Membership comprises faculty and researchers from universities including Université Grenoble Alpes and Université de Bordeaux, doctoral candidates enrolled at schools like the École doctorale de sciences sociales de Paris and professionals working in think tanks such as Fondation Nationale des Sciences Politiques. Organizationally it is governed by an elected bureau patterned after statutes used by comparable societies including the Royal Anthropological Institute and features section coordinators for subfields linked to centres like the Laboratoire d'économie et de sociologie du travail. Leadership roles have been held by scholars who previously directed laboratories or centres affiliated with the Institut des sciences sociales du politique or served on editorial boards of journals like Sociétés contemporaines.
The association convenes annual congresses held in university venues such as Université de Lille and Université de Montpellier, and thematic colloquia that partner with institutes including the Institut d'études politiques de Paris and the Centre international de recherches sur les politiques publiques. Conference programmes have hosted keynote speakers from networks connected to Columbia University, University of Oxford, University of Chicago, and invited contributors linked to projects at the European University Institute. Its publication outlets have included edited volumes and working paper series produced in collaboration with presses like Presses universitaires de France and journals that intersect editorially with titles such as Revue française de science politique and Annales. Histoire, Sciences Sociales.

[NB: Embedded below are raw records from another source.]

(* ===== verification/Sysfile.v ===== *)
(** [sysfile.c]: the file-system system calls. *)

From S2P Require Import Prelude Params Mem CString Machine Spinlock Kalloc Console Vm Proc.
From S2P Require Import ProcSpec Sleeplock Ide Bio Log Inode ConsoleDev Fs Pipe File Process.
From S2P Require Import Syscall Exec.

Section Sysfile.
Context `{Turns} `{Disk} `{Symbols}.

(** [argfd]: the descriptor and the open file. *)
Definition argfd (n : Z) : M (option (Z * nat)) :=
  fd <- argint n ;;
  match fd with
  | None => ret None
  | Some fd =>
      if ((fd <? 0) || (Z.of_nat NOFILE <=? fd))%bool then ret None
      else
        p <- curproc ;;
        pr <- getp p ;;
        f <- unwrap (p_ofile pr !! Z.to_nat fd) ;;
        ret ((fun f => (fd, f)) <$> f)
  end.

Definition set_ofile (p : nat) (fd : Z) (f : option nat) : M unit :=
  modp p (fun q => {| q with p_ofile := <[Z.to_nat fd := f]> (p_ofile q) |}).

Definition fdalloc (f : nat) : M Z :=
  p <- curproc ;;
  pr <- getp p ;;
  match list_find (fun o => o = None) (p_ofile pr) with
  | Some (fd, _) => set_ofile p (Z.of_nat fd) (Some f) ;; ret (Z.of_nat fd)
  | None => ret (-1)
  end.

Definition sys_dup : M Z :=
  f <- argfd 0 ;;
  match f with
  | None => ret (-1)
  | Some (_, f) =>
      fd <- fdalloc f ;;
      if fd <? 0 then ret (-1) else filedup f ;; ret fd
  end.

(** The common argument checks of [sys_read] and [sys_write]. *)
Definition rw_args : M (option (nat * Z * Z)) :=
  f <- argfd 0 ;;
  match f with
  | None => ret None
  | Some (_, f) =>
      n <- argint 2 ;;
      match n with
      | None => ret None
      | Some n => p <- argptr 1 n ;; ret ((fun p => (f, p, n)) <$> p)
      end
  end.

Definition sys_read : M Z :=
  a <- rw_args ;;
  match a with None => ret (-1) | Some (f, p, n) => fileread f p n end.

Definition sys_write : M Z :=
  a <- rw_args ;;
  match a with None => ret (-1) | Some (f, p, n) => filewrite f p n end.

Definition sys_close : M Z :=
  f <- argfd 0 ;;
  match f with
  | None => ret (-1)
  | Some (fd, f) =>
      p <- curproc ;;
      set_ofile p fd None ;;
      fileclose f ;;
      ret 0
  end.

Abbreviation SIZEOF_STAT := (16) (only parsing).

Definition sys_fstat : M Z :=
  f <- argfd 0 ;;
  match f with
  | None => ret (-1)
  | Some (_, f) =>
      st <- argptr 1 SIZEOF_STAT ;;
      match st with
      | None => ret (-1)
      | Some st => filestat f st
      end
  end.

Definition sys_link : M Z :=
  old <- argstr 0 ;;
  match old with
  | None => ret (-1)
  | Some old =>
      new <- argstr 1 ;;
      match new with
      | None => ret (-1)
      | Some new =>
          begin_op ;;
          ip <- namei old ;;
          match ip with
          | None => end_op ;; ret (-1)
          | Some ip =>
              ilock ip ;;
              d <- geti ip ;;
              if i_type d =? T_DIR then iunlockput ip ;; end_op ;; ret (-1)
              else
                modi ip (fun d => {| d with i_nlink := i16 (i_nlink d + 1) |}) ;;
                iupdate ip ;;
                iunlock ip ;;
                r <- nameiparent new ;;
                ok <- (match r with
                       | None => ret false
                       | Some (dp, name) =>
                           ilock dp ;;
                           dpi <- geti dp ;;
                           ipi <- geti ip ;;
                           r <- (if negb (i_dev dpi =? i_dev ipi) then ret (-1)
                                 else dirlink dp name (i_inum ipi)) ;;
                           iunlockput dp ;;
                           ret (negb (r <? 0))
                       end) ;;
                if (ok : bool) then iput ip ;; end_op ;; ret 0
                else
                  ilock ip ;;
                  modi ip (fun d => {| d with i_nlink := i16 (i_nlink d - 1) |}) ;;
                  iupdate ip ;;
                  iunlockput ip ;;
                  end_op ;;
                  ret (-1)
          end
      end
  end.

Definition isdirempty (dp : nat) : M bool :=
  d <- geti dp ;;
  r <- for_ret (drop 2 (dir_offsets (i_size d))) (fun off =>
    r <- readi dp put_local off SIZEOF_DIRENT ;;
    if negb (r.1 =? SIZEOF_DIRENT) then panic "isdirempty: readi"
    else if negb (de_inum (dirent_of r.2) =? 0) then ret (Some false) else ret None) ;;
  ret (default true r).

(** The label [bad] of [sys_unlink]. *)
Definition unlink_bad (dp : nat) : M Z := iunlockput dp ;; end_op ;; ret (-1).

Definition sys_unlink : M Z :=
  path <- argstr 0 ;;
  match path with
  | None => ret (-1)
  | Some path =>
      begin_op ;;
      r <- nameiparent path ;;
      match r with
      | None => end_op ;; ret (-1)
      | Some (dp, name) =>
          ilock dp ;;
          dot <- unwrap (namecmp name (str "." ++ [0])) ;;
          dotdot <- (if dot =? 0 then ret 0 else unwrap (namecmp name (str ".." ++ [0]))) ;;
          if ((dot =? 0) || (dotdot =? 0))%bool then unlink_bad dp
          else
            r <- dirlookup dp name ;;
            match r with
            | None => unlink_bad dp
            | Some (ip, off) =>
                ilock ip ;;
                d <- geti ip ;;
                if i_nlink d <? 1 then panic "unlink: nlink < 1"
                else
                  empty <- (if i_type d =? T_DIR then isdirempty ip else ret true) ;;
                  if negb empty then iunlockput ip ;; unlink_bad dp
                  else
                    w <- writei dp (get_local (replicate (Z.to_nat SIZEOF_DIRENT) 0)) off SIZEOF_DIRENT ;;
                    if negb (w =? SIZEOF_DIRENT) then panic "unlink: writei"
                    else
                      when (i_type d =? T_DIR)
                        (modi dp (fun d => {| d with i_nlink := i16 (i_nlink d - 1) |}) ;; iupdate dp) ;;
                      iunlockput dp ;;
                      modi ip (fun d => {| d with i_nlink := i16 (i_nlink d - 1) |}) ;;
                      iupdate ip ;;
                      iunlockput ip ;;
                      end_op ;;
                      ret 0
            end
      end
  end.

Definition create (path : list Z) (type major minor : Z) : M (option nat) :=
  r <- nameiparent path ;;
  match r with
  | None => ret None
  | Some (dp, name) =>
      ilock dp ;;
      r <- dirlookup dp name ;;
      match r with
      | Some (ip, _) =>
          iunlockput dp ;;
          ilock ip ;;
          d <- geti ip ;;
          if ((type =? T_FILE) && (i_type d =? T_FILE))%bool then ret (Some ip)
          else iunlockput ip ;; ret None
      | None =>
          dpi <- geti dp ;;
          ip <- ialloc (i_dev dpi) type ;;
          ilock ip ;;
          modi ip (fun d => {| d with i_major := i16 major; i_minor := i16 minor; i_nlink := 1 |}) ;;
          iupdate ip ;;
          ipi <- geti ip ;;
          when (type =? T_DIR)
            (modi dp (fun d => {| d with i_nlink := i16 (i_nlink d + 1) |}) ;;
             iupdate dp ;;
             r1 <- dirlink ip (str "." ++ [0]) (i_inum ipi) ;;
             r2 <- (if r1 <? 0 then ret (-1) else dirlink ip (str ".." ++ [0]) (i_inum dpi)) ;;
             if r2 <? 0 then panic "create dots" else ret tt) ;;
          r <- dirlink dp name (i_inum ipi) ;;
          if r <? 0 then panic "create: dirlink"
          else iunlockput dp ;; ret (Some ip)
      end
  end.

(** The lookup or creation in [sys_open]: the inode, locked. *)
Definition open_inode (path : list Z) (omode : Z) : M (option nat) :=
  if negb (Z.land omode O_CREATE =? 0) then create path T_FILE 0 0
  else
    ip <- namei path ;;
    match ip with
    | None => ret None
    | Some ip =>
        ilock ip ;;
        d <- geti ip ;;
        if ((i_type d =? T_DIR) && negb (omode =? O_RDONLY))%bool then iunlockput ip ;; ret None
        else ret (Some ip)
    end.

Definition b2z (b : bool) : Z := if b then 1 else 0.

Definition sys_open : M Z :=
  path <- argstr 0 ;;
  match path with
  | None => ret (-1)
  | Some path =>
      omode <- argint 1 ;;
      match omode with
      | None => ret (-1)
      | Some omode =>
          begin_op ;;
          ip <- open_inode path omode ;;
          match ip with
          | None => end_op ;; ret (-1)
          | Some ip =>
              f <- filealloc ;;
              fd <- (match f with Some f => fdalloc f | None => ret (-1) end) ;;
              match f with
              | Some f =>
                  if fd <? 0 then fileclose f ;; iunlockput ip ;; end_op ;; ret (-1)
                  else
                    iunlock ip ;;
                    end_op ;;
                    modf f (fun x => {| x with f_type := FD_INODE; f_ip := Some ip; f_off := 0;
                      f_readable := b2z (Z.land omode O_WRONLY =? 0);
                      f_writable := b2z (negb (Z.land omode O_WRONLY =? 0)
                                         || negb (Z.land omode O_RDWR =? 0)) |}) ;;
                    ret fd
              | None => iunlockput ip ;; end_op ;; ret (-1)
              end
          end
      end
  end.

Definition sys_mkdir : M Z :=
  begin_op ;;
  path <- argstr 0 ;;
  ip <- (match path with Some path => create path T_DIR 0 0 | None => ret None end) ;;
  match ip with
  | None => end_op ;; ret (-1)
  | Some ip => iunlockput ip ;; end_op ;; ret 0
  end.

Definition sys_mknod : M Z :=
  begin_op ;;
  path <- argstr 0 ;;
  major <- (match path with Some _ => argint 1 | None => ret None end) ;;
  minor <- (match major with Some _ => argint 2 | None => ret None end) ;;
  ip <- (match path, major, minor with
         | Some path, Some major, Some minor => create path T_DEV major minor
         | _, _, _ => ret None
         end) ;;
  match ip with
  | None => end_op ;; ret (-1)
  | Some ip => iunlockput ip ;; end_op ;; ret 0
  end.

Definition sys_chdir : M Z :=
  cur <- curproc ;;
  begin_op ;;
  path <- argstr 0 ;;
  ip <- (match path with Some path => namei path | None => ret None end) ;;
  match ip with
  | None => end_op ;; ret (-1)
  | Some ip =>
      ilock ip ;;
      d <- geti ip ;;
      if negb (i_type d =? T_DIR) then iunlockput ip ;; end_op ;; ret (-1)
      else
        iunlock ip ;;
        me <- getp cur ;;
        cwd <- unwrap (p_cwd me) ;;
        iput cwd ;;
        end_op ;;
        modp cur (fun q => {| q with p_cwd := Some ip |}) ;;
        ret 0
  end.

(** The loop of [sys_exec] over the argument pointers; [argv] has room for [MAXARG]. *)
Fixpoint fetch_argv (k : nat) (uargv : Z) : M (option (list (list Z))) :=
  match k with
  | O => ret None
  | S k' =>
      uarg <- fetchint (u32 uargv) ;;
      match uarg with
      | None => ret None
      | Some uarg =>
          if uarg =? 0 then ret (Some [])
          else
            a <- fetchstr (u32 uarg) ;;
            match a with
            | None => ret None
            | Some a => r <- fetch_argv k' (uargv + 4) ;; ret (cons a <$> r)
            end
      end
  end.

Definition sys_exec : M Z :=
  path <- argstr 0 ;;
  match path with
  | None => ret (-1)
  | Some path =>
      uargv <- argint 1 ;;
      match uargv with
      | None => ret (-1)
      | Some uargv =>
          argv <- fetch_argv (Z.to_nat MAXARG) (u32 uargv) ;;
          match argv with None => ret (-1) | Some argv => exec path argv end
      end
  end.

Definition sys_pipe : M Z :=
  fd <- argptr 0 8 ;;
  match fd with
  | None => ret (-1)
  | Some fd =>
      r <- pipealloc ;;
      match r with
      | None => ret (-1)
      | Some (rf, wf) =>
          fd0 <- fdalloc rf ;;
          fd1 <- (if fd0 <? 0 then ret (-1) else fdalloc wf) ;;
          if ((fd0 <? 0) || (fd1 <? 0))%bool then
            when (0 <=? fd0) (p <- curproc ;; set_ofile p fd0 None) ;;
            fileclose rf ;;
            fileclose wf ;;
            ret (-1)
          else
            ust32 fd fd0 ;;
            ust32 (fd + 4) fd1 ;;
            ret 0
      end
  end.
End Sysfile.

The association influenced the institutionalization of curricula at departments including Université Sorbonne Nouvelle and contributed to methodological debates that informed training at doctoral schools such as École des hautes études en sciences sociales. It has shaped policy dialogues on issues of inequality and labour referenced in reports by Organisation for Economic Co-operation and Development missions and informed social statistics practices connected to the Institut national de la statistique et des études économiques. Cross-border collaborations have fostered comparative research with partners at University of California, Berkeley, Trinity College Dublin, and Universidad Nacional Autónoma de México, enhancing the international visibility of French sociology in forums like the European Sociological Association.
Critics from faculties at institutions such as Université de Rouen and commentators publishing in outlets like Le Figaro have argued that the association at times reflected elite networks centered on establishments like École normale supérieure (Paris) and thereby underrepresented regional and non-academic practitioners. Debates arose over editorial choices in publications compared with alternatives from groups like the Association for Sociology of Religion and disputes occurred around conference governance mirroring tensions visible in other learned societies such as the British Academy. Contentious episodes included disagreements over public statements on policy matters that provoked parliamentary questions in the Sénat (France) and legal consultations engaging practitioners linked to the Conseil constitutionnel.